You may be the one who keeps the peace, anticipates what others need, avoids conflict, makes the compromises, or works harder whenever the relationship feels strained. From the outside, you may appear loving, capable, patient, and committed. Inside, you may feel exhausted, resentful, invisible, or unsure why your efforts never seem to create the closeness you want.
This quiz helps you discover the degree to which you are relating from your adaptive persona and its unconscious relationship rules instead of from your authentic self.
Your adaptive persona developed to help you maintain connection, gain approval, avoid rejection, and manage the feelings of others. Over time, these self-protective patterns become so automatic that you lose touch with who you authentically are and what you genuinely feel, need, want, and choose.
Your results will help you understand how strongly your adaptive persona is shaping your relationships and direct you to the capacities of your authentic self you need to strengthen that will allow you to create relationships in which you thrive, not just survive.
Take the quiz to discover how often your adaptive persona gets in the way by working harder at the relationship instead of allowing you to respond from your authentic self.
How to Answer the Questions
Answer each question based on how you usually respond in your relationships, especially when you feel disappointed, anxious, hurt, criticized, or uncertain about the other person’s feelings.
Choose the answer that most closely reflects your automatic response, not how you think you should behave or how you respond when you are at your best. Avoid focusing on one unusual situation or telling yourself, “It depends.” Think about the pattern that occurs most often.
There are no right or wrong answers. The more honest you are, the more accurately your results will show how often your adaptive persona takes over and gets in the way of relating from your authentic self.

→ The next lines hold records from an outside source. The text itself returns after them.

(** The calls of one [get], in order, and what it leaves of the stack. *)
Lemma Watcher_get_trace fuel w x st st' r :
  watchers st !! w = Some x →
  Watcher_get fuel w st = Some (st', r) →
  ∃ st1 out reads1 reads2,
    run_getter fuel (getter x) (emit (EGetter w) (pushTarget (Some w) st))
      = Some (st1, out) ∧
    target (emit (EGetter w) (pushTarget (Some w) st)) = Some w ∧
    r = match out with
        | Ok v => Ok v
        | Throw e => if user x then Ok VUndef else Throw e
        end ∧
    log st' =
      log st ++ [EPushTarget (Some w); EGetter w] ++ reads1
        ++ match out with
           | Throw e => if user x then [EHandleError e w] else []
           | Ok _ => []
           end
        ++ (if deep x then ETraverse (got out) :: reads2 else [])
        ++ [EPopTarget; ECleanupDeps w] ∧
    Forall (λ e, is_addDep e = true) reads1 ∧
    Forall (λ e, is_addDep e = true) reads2 ∧
    targetStack st' = targetStack st ∧
    target st' = mjoin (last (targetStack st)).
Proof.
  intros Hx H.
  destruct (Watcher_get_inv _ _ _ _ _ _ Hx H) as (st1 & out & st2 & E1 & E2 & -> & ->).
  pose proof (run_getter_reads _ _ _ _ _ E1) as R1.
  destruct (reads_log _ _ R1) as (reads1 & Hl1 & Hf1).
  pose proof (reads_same_store _ _ R1) as S1.
  assert (∃ reads2,
            log st2 = log (caught x w out st1)
                      ++ (if deep x then ETraverse (got out) :: reads2 else []) ∧
            Forall (λ e, is_addDep e = true) reads2 ∧
            targetStack st2 = targetStack st1) as (reads2 & Hl2 & Hf2 & Hs2).
  { destruct (deep x).
    - pose proof (traverse_reads _ _ _ _ E2) as R2.
      destruct (reads_log _ _ R2) as (reads2 & Hl2 & Hf2).
      exists reads2. split_and!; try done.
      + rewrite Hl2. simpl. by rewrite <- app_assoc.
      + rewrite (ss_targetStack _ _ (reads_same_store _ _ R2)). simpl.
        apply caught_stack.
    - injection E2 as <-. exists []. split_and!; try done.
      + by rewrite app_nil_r.
      + apply caught_stack. }
  exists st1, out, reads1, reads2. split_and!; try done.
  - unfold Watcher_cleanupDeps.
    assert (∃ y, watchers (popTarget st2) !! w = Some y) as [y Hy].
    { simpl. destruct (watchers st2 !! w) as [y|] eqn:Ey; [by exists y|].
      exfalso.
      assert (is_Some (watchers st2 !! w)) as [? ?]; [|congruence].
      clear -Hx R1 E2.
      assert (∀ s s', reads s s' → is_Some (watchers s !! w) →
                      is_Some (watchers s' !! w)) as Hkeep.
      { intros s s'. apply (reads_invariant (λ s, is_Some (watchers s !! w))).
        - intros s0 d [z Hz]. unfold Dep_depend, Watcher_addDep.
          destruct (target s0) as [t|]; [|by exists z].
          destruct (watchers s0 !! t) as [xt|]; [|by exists z].
          repeat case_decide; simpl; try (by exists z);
            (destruct (decide (t = w)) as [->|];
             [rewrite lookup_insert_eq|rewrite lookup_insert_ne by done]; eauto).
        - intros s0 ? [z Hz]. by exists z. }
      assert (is_Some (watchers (caught x w out st1) !! w)) as Hc.
      { assert (watchers (caught x w out st1) = watchers st1) as ->.
        { destruct out; simpl; [done|]. by destruct (user x). }
        eapply Hkeep; [exact R1|]. simpl. eauto. }
      destruct (deep x).
      - eapply Hkeep; [by eapply traverse_reads|]. exact Hc.
      - by injection E2 as <-. }
    rewrite Hy.
    set (st3 := emit (ECleanupDeps w) (popTarget st2)).
    destruct (cleanup_loop_frame w (newDepIds y) (deps y) st3) as (Hw & Hlg & _).
    unfold upd_watcher. rewrite Hw.
    assert (log (match watchers st3 !! w with
                 | Some x0 => set_watchers _ (cleanup_loop w (newDepIds y) (deps y) st3)
                 | None => cleanup_loop w (newDepIds y) (deps y) st3
                 end) = log st3) as ->.
    { destruct (watchers st3 !! w); simpl; by rewrite Hlg. }
    simpl. rewrite Hl2, caught_log, Hl1. simpl.
    by rewrite <- !app_assoc.
  - destruct (Watcher_cleanupDeps_stack w (popTarget st2)) as [_ ->].
    simpl. rewrite Hs2, (ss_targetStack _ _ S1). simpl.
    apply removelast_snoc.
  - destruct (Watcher_cleanupDeps_stack w (popTarget st2)) as [-> _].
    simpl. rewrite Hs2, (ss_targetStack _ _ S1). simpl.
    by rewrite removelast_snoc.
Qed.

(** ** [update], lazy watchers and [evaluate] (C8, C10) *)

Lemma reads_watcher_fields w st st' :
  reads st st' →
  ∀ x, watchers st !! w = Some x →
  ∃ x', watchers st' !! w = Some x' ∧
        value x' = value x ∧ dirty x' = dirty x ∧ lazy x' = lazy x ∧
        user x' = user x ∧ deep x' = deep x ∧ sync x' = sync x ∧
        active x' = active x ∧ getter x' = getter x.
Proof.
  intros H.
  apply (reads_invariant (λ s, ∀ x, watchers st !! w = Some x →
    ∃ x', watchers s !! w = Some x' ∧
        value x' = value x ∧ dirty x' = dirty x ∧ lazy x' = lazy x ∧
        user x' = user x ∧ deep x' = deep x ∧ sync x' = sync x ∧
        active x' = active x ∧ getter x' = getter x)) with (st := st); auto.
  - intros s d IH x Hx. destruct (IH x Hx) as (x' & Hx' & Hf).
    unfold Dep_depend, Watcher_addDep.
    destruct (target s) as [t|]; [|by exists x'].
    destruct (watchers s !! t) as [xt|] eqn:Et; [|by exists x'].
    destruct (decide (d ∈ newDepIds xt)); [by exists x'|].
    destruct (decide (t = w)) as [->|Hne].
    + rewrite Hx' in Et. injection Et as <-.
      exists (set_collected (deps x') (newDeps x' ++ [d]) (depIds x')
                ({[d]} ∪ newDepIds x') x').
      split; [|exact Hf].
      case_decide; simpl; by rewrite lookup_insert_eq.
    + exists x'. split; [|exact Hf].
      case_decide; simpl; by rewrite lookup_insert_ne.
  - intros x Hx. exists x. by split_and!.
Qed.

Lemma Watcher_cleanupDeps_fields w w' st x :
  watchers st !! w' = Some x →
  ∃ x', watchers (Watcher_cleanupDeps w st) !! w' = Some x' ∧
        value x' = value x ∧ dirty x' = dirty x ∧ lazy x' = lazy x ∧
        user x' = user x ∧ deep x' = deep x ∧ sync x' = sync x ∧
        active x' = active x ∧ getter x' = getter x.
Proof.
  intros Hx. unfold Watcher_cleanupDeps.
  destruct (watchers st !! w) as [y|] eqn:Ey; [|exists x; by split_and!].
  set (st1 := emit (ECleanupDeps w) st).
  destruct (cleanup_loop_frame w (newDepIds y) (deps y) st1) as (Hw & _).
  unfold upd_watcher. rewrite Hw. simpl. rewrite Ey. simpl.
  destruct (decide (w = w')) as [->|Hne].
  - rewrite lookup_insert_eq. rewrite Hx in Ey. injection Ey as <-.
    eexists. split; [done|]. by split_and!.
  - rewrite lookup_insert_ne by done. exists x. by split_and!.
Qed.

Whatever your result, it will help you explore the 16 capacities of the authentic self that you can continue developing so you can remain connected to yourself, respond with greater freedom, and create healthier, more fulfilling relationships.
1.
I feel responsible for making sure the people I care about are emotionally okay.
2.
When someone is upset with me, I find it difficult to relax until the situation is resolved.
3.
I say yes to requests even when I would prefer to say no.
4.
I worry that setting a boundary will make me seem selfish, difficult, or uncaring.
5.
I spend a great deal of time anticipating what other people may need from me.
6.
When someone is disappointed, I automatically wonder what I did wrong.
7.
I explain or justify myself more than is necessary because I want others to understand and approve of my choices.
8.
I feel guilty when I prioritize my own needs, rest, pleasure, or well-being.
9.
I believe that being loving means giving more, doing more, or sacrificing more.
10.
I find it difficult to let other people experience the consequences of their own choices.
11.
I minimize my needs because I do not want to be demanding or become a burden.
12.
I feel anxious when someone I care about is quiet, withdrawn, irritated, or emotionally distant.
13.
I take responsibility for solving problems that do not fully belong to me.
14.
I believe that I have to be useful, capable, or needed in order to feel valued.
15.
I avoid bringing up concerns because I do not want to create conflict or upset someone.
16.
I feel resentful about how much I do for others but continue doing it anyway.
17.
I remain in situations that are not working because I do not want to hurt, disappoint, or abandon another person.
18.
I have difficulty receiving praise, care, support, or attention without minimizing it or feeling uncomfortable.
19.
I know what other people need before I know what I need.
20.
When someone reacts negatively to a boundary, I question whether I had the right to set it.
21.
I manage how I am perceived so others will not reject, criticize, or misunderstand me.
22.
I have difficulty asking directly for what I want because I fear being needy, demanding, or disappointed.
23.
I stay emotionally available to others even when I am exhausted, overwhelmed, or have nothing left to give.
24.
I lose sight of who I am, what I want, or what I believe when a relationship feels uncertain.